Authorities said that such rumors spring up from time to time, often concerning Oriental restaurants, but they have never been proven to be true. Once, however, a local Chinese restaurant bought newspaper advertising to deny such reports and limit their damage potential.

Bourg, prudently, does not identify the restaurant named in the current rumors. Nor does he give its general location or its menu specialties.

Rumors like this one have been around for years. Often they refer to what an English folklorist called the "animals-in-the-fridge" motif. In Great Britain the rumors attach themselves to restaurants featuring Chinese or Indian cuisine, while in Germany the target is Yugoslavian restaurants.

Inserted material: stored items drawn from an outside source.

Lemma delete_gone h M d id :
  manifests h = Body <$> M → serves (delete id M) d →
  implements (h <| manifests := delete id (manifests h) |>) d.
Proof. intros Hh Hs. exists (delete id M). split; [done|]. cbn. by rewrite fmap_delete, Hh. Qed.

Lemma run_delete id k1 k2 h :
  run (abstract_op (OpDelete id)) [k1; k2] h =
  match validateID id, manifests h !! id with
  | Err err, _ => (Some (Err err), reap k1 h, [k2])
  | Ok _, None => (Some (Err "record not found"), reap k1 h, [k2])
  | Ok _, Some _ =>
      if ok k1 then
        (Some (if ok k2 then Ok None else Err "remove checkpoint directory"),
         reap k2 (reap k1 h <| manifests := delete id (manifests h) |>), [])
      else (Some (Err "delete index entry"), reap k1 h, [k2])
  end.
Proof.
  unfold abstract_op, DeleteManifest. rewrite !run_bind. unfold act at 1, atomic. rewrite run_act. cbv beta.
  change (manifests (reap k1 h)) with (manifests h).
  destruct (validateID id); [|reflexivity]. destruct (manifests h !! id); [|reflexivity].
  destruct (ok k1); [|reflexivity]. simpl. by destruct (ok k2).
Qed.

Lemma matched_delete id h M d r :
  is_ok (validateID id) = true → manifests h = Body <$> M → deleted M id r d →
  matched (OpDelete id) h (Some (_ ← r; Ok None)) d.
Proof.
  intros Hid Hh Hd. destruct (validateID id) as [[]|] eqn:Hv; [|done].
  assert (is_Some (M !! id) → is_Some (manifests h !! id)) as Hin.
  { intros [m Hm]. rewrite Hh, lookup_fmap, Hm. by eexists. }
  destruct r as [[]|err]; [destruct Hd as [Hsome Hs]|destruct Hd as [Hs|[Hsome Hs]]].
  - exists [answers true; answers true]. rewrite run_delete, Hv. destruct (Hin Hsome) as [m Hm]. rewrite Hm.
    split; [by apply (delete_gone h M)|]. by eexists.
  - exists [answers false; answers false]. rewrite run_delete, Hv. destruct (manifests h !! id);
      (split; [by exists M|]); by eexists.
  - exists [answers true; answers false]. rewrite run_delete, Hv. destruct (Hin Hsome) as [m Hm]. rewrite Hm.
    split; [by apply (delete_gone h M)|]. by eexists.
Qed.

Lemma matched_load okE id h M d r :
  manifests h = Body <$> M → serves M d → load_answer okE M id r →
  matched (OpLoad id) h (Some (m ← r; Ok (Some (Body m)))) d.
Proof.
  intros Hh Hs Hr. destruct r as [m|err].
  - exists [answers true]. split; [by exists M|]. eexists. split; [reflexivity|]. cbn.
    unfold load_answer in Hr. rewrite Hh, lookup_fmap. destruct (M !! id) as [m'|]; [|done].
    by destruct Hr as [[[= ->]|(err & ? & _)] _].
  - exists [answers false]. split; [by exists M|]. by eexists.
Qed.

(** What an operation needs: a manifest that fits its envelope, and versions
    that have not wrapped. *)
Definition op_fits (op : repo_op) (d : depot K) : Prop :=
  match op with
  | OpSave m => fits m ∧ unwrapped (SpecID (ManifestWorkload (Body m))) d
  | _ => True
  end.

Another favorite restaurant-rumor theme is "the bone-in-the-throat": Someone is dining abroad or in a local ethnic restaurant when a small bone becomes lodged in his or her throat. A common enough occurrence - but upon laboratory analysis, the bone proves to come from either a cat, a dog or a rat.

In a variation, the person telling the story supposedly knows someone who dined abroad with a group of archaeologists working on a dig. They took a bone from a restaurant dish they were served, using it to practice their techniques of "faunal analysis" - but they learned more than they really wanted to know.

A version of the restaurant rumor sent to me from Honolulu tells of a cook who suffered from leprosy. Supposedly his finger was found by a diner in a Chinese dish the cook had prepared.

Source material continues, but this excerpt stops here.